UK economy emerges from recession…just

Hearing that the economy has grown will have sent a warm rush of blood through millions of people in the UK, especially those in the building services industry. However, much like our weather, the economy can have a mind of its own and it has been made clear that the road to significant economic growth will be a bumpy one.

Britain emerged today from the longest recession in modern history, but the economy grew by only 0.1 per cent between October and December — far below expectations of a 0.4 per cent rebound.

The data brings to an end the UK’s longest-ever recession, but the minuscule size of the rise – lower than the 0.4 per cent predicted – will raise fears the country could slip back into a ‘double dip’ recession and heap further pressure on Gordon Brown.
The economy had previously contracted for six consecutive quarters – the longest period since quarterly figures were first recorded in 1955. There have been recent recovery signs – last week, UK unemployment fell for the first time in 18 months.

Britain is the last big economy to emerge from a full-blown downturn. The United States, Japan, China, Germany and France all climbed out of recession in the third quarter, between July and September, last year.

The main drivers of the minimal growth in the economy came from the retail and motor sector, both of which have been propped up by Government intervention.

Colin Ellis, European economist with Daiwa Capital Markets, said: “These sectors will have been boosted by the pre-announced VAT rise in January, and the car scrappage scheme — suggesting that, on an underlying basis, the economy only stagnated at best.”

It has raised fears over the strength of the recovery as the VAT rise coupled with the dire weather this month are likely to have hurt high street spending, and the scrappage scheme is scheduled to come to an end soon.

In 2009 the economy fell by 4.8 per cent, the fastest pace of decline in a single year for 88 years, and more than in any other 12-month period since the Great Depression of the 1930s. Britain has been in recession for six quarters. The technical definition of a recession is two consecutive quarters of negative growth.

The International Monetary Fund (IMF) today revised up its figure for British GDP growth from 0.9 per cent to 1.3 per cent for 2010, in line with the Treasury’s own forecast for 1.25 per cent growth this year.
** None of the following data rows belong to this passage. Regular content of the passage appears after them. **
Section DeletePlan.
Context (c : its_flash_fs_config_t) (wf : wf_cfg c).
Context (U0 : view) (a sb sd0 : Z).
Context (HB : body c U0 a sd0) (Ha : is_metablock a) (Hsb : is_metablock sb) (Hne : a <> sb).
Context (d : Z) (Hd : 0 <= d < max_num_files c) (Hu : in_use (fm_at c (U0 a) d)).
Context (Hna : no_alias c (U0 a) d).

Local Abbreviation f := (fm_at c (U0 a)).
Local Abbreviation b := (bm_at (U0 a)).
Local Abbreviation lb := (lblock (f d)).
Local Abbreviation p := (data_idx (f d)).
Local Abbreviation m := (max_size (f d)).
Local Abbreviation ds := (data_start (b lb)).
Local Abbreviation e := (block_size c - free_size (b lb)).
Local Abbreviation ph := (phy_id (b lb)).

Definition del_moved (j : Z) : Prop :=
  lblock (f j) = lb /\ in_use (f j) /\ data_idx (f j) > p.
#[local] Instance del_moved_dec j : Decision (del_moved j).
Proof. unfold del_moved. apply _. Defined.

Definition del_fm (j : Z) : its_file_meta_t :=
  if j =? d then empty_file_meta
  else if decide (del_moved j) then set_data_idx (data_idx (f j) - m) (f j) else f j.

Local Abbreviation sc := (data_scratch sb sd0 lb).
(** The free data block after the update. *)
Definition del_sd : Z := if lb =? 0 then sd0 else ph.

Lemma del_lb : 0 <= lb < nact c.
Proof using wf HB Hd Hu. by destruct (file_bounds c wf U0 a sd0 d HB Hd Hu). Qed.

Lemma fm_nonneg j : 0 <= j < max_num_files c -> 0 <= max_size (f j) /\ 0 <= data_idx (f j).
Proof using HB. intros Hj. destruct (body_fm c U0 a sd0 HB j Hj) as [Hw _]. unfold fm_words in Hw. lia. Qed.

(** The layout of the block around the deleted file. *)
Lemma del_split : exists l1 l2,
  NoDup (l1 ++ d :: l2) /\
  (forall j, j ∈ l1 ++ d :: l2 <-> 0 <= j < max_num_files c /\ in_use (f j) /\ lblock (f j) = lb) /\
  tiles f ds l1 p /\ tiles f (p + m) l2 e.
Proof using wf HB Hd Hu.
  destruct (body_tiles c U0 a sd0 HB lb del_lb) as (js & Hnd & Hin & Ht).
  assert (d ∈ js) as Hdj by (apply Hin; done).
  apply list_elem_of_split in Hdj as (l1 & l2 & ->). exists l1, l2.
  split; [done|]. split; [done|].
  apply tiles_app in Ht as (q & H1 & H2). inversion H2; subst. done.
Qed.

(** The moved files are those laid out after the deleted one. *)
Lemma del_layout : exists l1 l2,
  NoDup (l1 ++ l2) /\
  (forall j, j ∈ l1 ++ l2 <-> 0 <= j < max_num_files c /\ j <> d /\ in_use (f j) /\ lblock (f j) = lb) /\
  tiles f ds l1 p /\ tiles f (p + m) l2 e /\
  (forall j, j ∈ l1 -> ~ del_moved j) /\
  ((0 < m /\ forall j, j ∈ l2 -> del_moved j) \/
   (m = 0 /\ e = p /\ forall j, j ∈ l2 -> ~ del_moved j /\ max_size (f j) = 0)).
Proof using All.
  destruct del_split as (l1 & l2 & Hnd & Hin & H1 & H2). exists l1, l2.
  assert (Hr : forall j, j ∈ l1 ++ d :: l2 -> 0 <= max_size (f j)).
  { intros j Hj. apply fm_nonneg. by apply Hin. }
  pose proof Hnd as Hnd'. rewrite NoDup_app, NoDup_cons in Hnd'.
  destruct Hnd' as (Hn1 & Hn12 & Hn2 & Hn3).
  split. { apply NoDup_app. split; [done|]. split; [|done]. set_solver. }
  split.
  { intros j. rewrite elem_of_app. split.
    - intros Hj. assert (j <> d) by (destruct Hj; set_solver).
      assert (j ∈ l1 ++ d :: l2) as Hj2%Hin by set_solver. tauto.
    - intros (Hj & Hjd & Hju & Hjl). assert (j ∈ l1 ++ d :: l2) by (apply Hin; tauto). set_solver. }
  split; [done|]. split; [done|]. split.
  { intros j Hj (_ & _ & Hgt).
    destruct (tiles_bounds f _ _ _ j H1) as [_ H]; [intros; apply Hr; set_solver|done|].
    pose proof (Hr j ltac:(set_solver)). lia. }
  destruct (Z.eq_dec m 0) as [Hm|Hm].
  - right. split; [done|]. rewrite Hm, Z.add_0_r in H2.
    assert (H0 : forall j, j ∈ l2 -> data_idx (f j) = p -> max_size (f j) = 0).
    { intros j Hj Hjp. assert (j ∈ l1 ++ d :: l2) as Hj2%Hin by set_solver.
      pose proof (Hr j ltac:(set_solver)). destruct (Z.eq_dec (max_size (f j)) 0); [done|].
      destruct (Hna j); try tauto; [set_solver|lia]. }
    clear - H2 H0. remember p as q eqn:Eq. revert Eq.
    induction H2 as [q|q j js e' Hdi Ht IH]; intros ->.
    { split; [done|]. intros j Hj. by apply not_elem_of_nil in Hj. }
    assert (Hmj : max_size (f j) = 0) by (apply H0; [set_solver|done]).
    rewrite Hmj, Z.add_0_r in *. destruct IH as [He Hj]; [set_solver|done|].
    split; [done|]. intros k [->|Hk]%elem_of_cons; [|by apply Hj].
    split; [|done]. intros (_ & _ & Hgt). lia.
  - left. pose proof (Hr d ltac:(set_solver)). split; [lia|]. intros j Hj.
    destruct (tiles_bounds f _ _ _ j H2) as [Hbd _]; [intros; apply Hr; set_solver|done|].
    assert (j ∈ l1 ++ d :: l2) as Hj2%Hin by set_solver. unfold del_moved. split; [tauto|].
    split; [tauto|]. lia.
Qed.
Lemma del_bounds : 0 <= m /\ 0 <= ds <= p /\ p + m <= e /\ e <= block_size c /\
  block_size c < 2 ^ 16.
Proof using All.
  destruct del_layout as (l1 & l2 & Hnd & Hin & H1 & H2 & _).
  pose proof (fm_nonneg d Hd). pose proof (wf_bs c wf).
  assert (Hr : forall j, j ∈ l1 ++ l2 -> 0 <= max_size (f j)).
  { intros j Hj. apply fm_nonneg. by apply Hin. }
  assert (0 <= p - ds).
  { rewrite <- (tiles_sum f _ _ _ H1). apply zsum_nonneg. intros j Hj. apply Hr. set_solver. }
  assert (0 <= e - (p + m)).
  { rewrite <- (tiles_sum f _ _ _ H2). apply zsum_nonneg. intros j Hj. apply Hr. set_solver. }
  destruct (body_bm c U0 a sd0 HB lb del_lb) as [Hw _]. unfold bm_words in Hw. lia.
Qed.

Lemma del_moved_l2 l1 l2 j :
  (forall j, j ∈ l1 ++ l2 <-> 0 <= j < max_num_files c /\ j <> d /\ in_use (f j) /\ lblock (f j) = lb) ->
  (forall j, j ∈ l1 -> ~ del_moved j) -> 0 <= j < max_num_files c -> del_moved j -> j ∈ l2.
Proof using All.
  intros Hin Hl1 Hj Hmv. assert (Hjd : j <> d) by (intros ->; destruct Hmv as (_ & _ & ?); lia).
  assert (Hjj : j ∈ l1 ++ l2) by (apply Hin; destruct Hmv as (? & ? & _); auto).
  apply elem_of_app in Hjj as [H|H]; [by destruct (Hl1 j H)|done].
Qed.

Lemma del_sum : zsum (fun j => max_size (f j)) (entries del_moved (max_num_files c)) = e - (p + m).
Proof using All.
  destruct del_layout as (l1 & l2 & Hnd & Hin & H1 & H2 & Hl1 & [[Hm Hl2]|(Hm & He & Hl2)]).
  - rewrite (zsum_perm _ _ l2); [apply (tiles_sum f), H2|].
    apply entries_perm; [by apply NoDup_app in Hnd as (_ & _ & ?)|]. intros j. split.
    + intros Hj. split; [by apply Hl2|]. apply (Hin j). set_solver.
    + intros [Hmv Hj]. by eapply del_moved_l2.
  - rewrite (zsum_perm _ _ []); [cbn [zsum]; lia|]. apply entries_perm; [constructor|].
    intros j. split; [by intros ?%not_elem_of_nil|]. intros [Hmv Hj].
    destruct (Hl2 j) as [Hn _]; [by eapply del_moved_l2|done].
Qed.

Lemma del_moved_ge j : 0 <= j < max_num_files c -> del_moved j -> p + m <= data_idx (f j).
Proof using All.
  intros Hj Hmv. destruct del_layout as (l1 & l2 & Hnd & Hin & H1 & H2 & Hl1 & _).
  refine (proj1 (tiles_bounds f _ l2 _ j H2 _ _)); [|by eapply del_moved_l2].
  intros k Hk. apply fm_nonneg. apply (Hin k). set_solver.
Qed.

Lemma del_src : 0 < e - (p + m) -> exists j, 0 <= j < max_num_files c /\ del_moved j /\
  data_idx (f j) = p + m.
Proof using All.
  intros Hpos.
  destruct del_layout as (l1 & l2 & Hnd & Hin & H1 & H2 & Hl1 & [[Hm Hl2]|(Hm & He & _)]); [|lia].
  destruct l2 as [|j l2].
  { rewrite <- (tiles_sum f _ _ _ H2) in Hpos. cbn [zsum] in Hpos. lia. }
  exists j. split; [apply (Hin j); set_solver|]. split; [apply Hl2; set_solver|].
  inversion H2. done.
Qed.

(** ** The new tables are well formed *)
Lemma del_fm_words j : 0 <= j < max_num_files c -> fm_words (del_fm j).
Proof using All.
  intros Hj. destruct (body_fm c U0 a sd0 HB j Hj) as [Hw _]. unfold del_fm.
  destruct (Z.eqb_spec j d); [apply empty_file_meta_words|].
  case_decide as Hmv; [|done]. pose proof (del_moved_ge j Hj Hmv). pose proof del_bounds.
  unfold fm_words in *. cbn [set_data_idx lblock data_idx cur_size max_size flags id]. lia.
Qed.

Lemma del_fm_in_use j : in_use (del_fm j) <-> j <> d /\ in_use (f j).
Proof using All.
  unfold del_fm. destruct (Z.eqb_spec j d) as [->|Hj].
  - split; [by intros ?%empty_not_in_use|by intros []].
  - case_decide; unfold in_use; simpl; tauto.
Qed.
However, it places the UK among the stragglers in the world economy, with the US expected to grow by 2.7 per cent and Japan tipped to expand by 1.7 per cent. French and German GDP will rise by 1.4 per cent and 1.5 per cent respectively in 2010, the IMF forecasts.

There is a rosier picture in 2011, with the IMF predicting that the UK economy will grow by 2.7 per cent, up from a previous forecast of 2.5 per cent. But this falls far below the Treasury’s forecast for 3.5 per cent growth, which has already attracted criticism from economists for being too optimistic.

Howard Archer, the chief European and UK economist for IHS Global Insight, said: “This is another desperately disappointing GDP release. While the UK officially exited recession in the fourth quarter of 2009, it could only crawl out.

“This reinforces our suspicion that recovery will be gradual and prone to losses of momentum.” It also added to the likelihood that the Bank of England would keep interest rates at an historic low of 0.5 per cent, at least until late this year.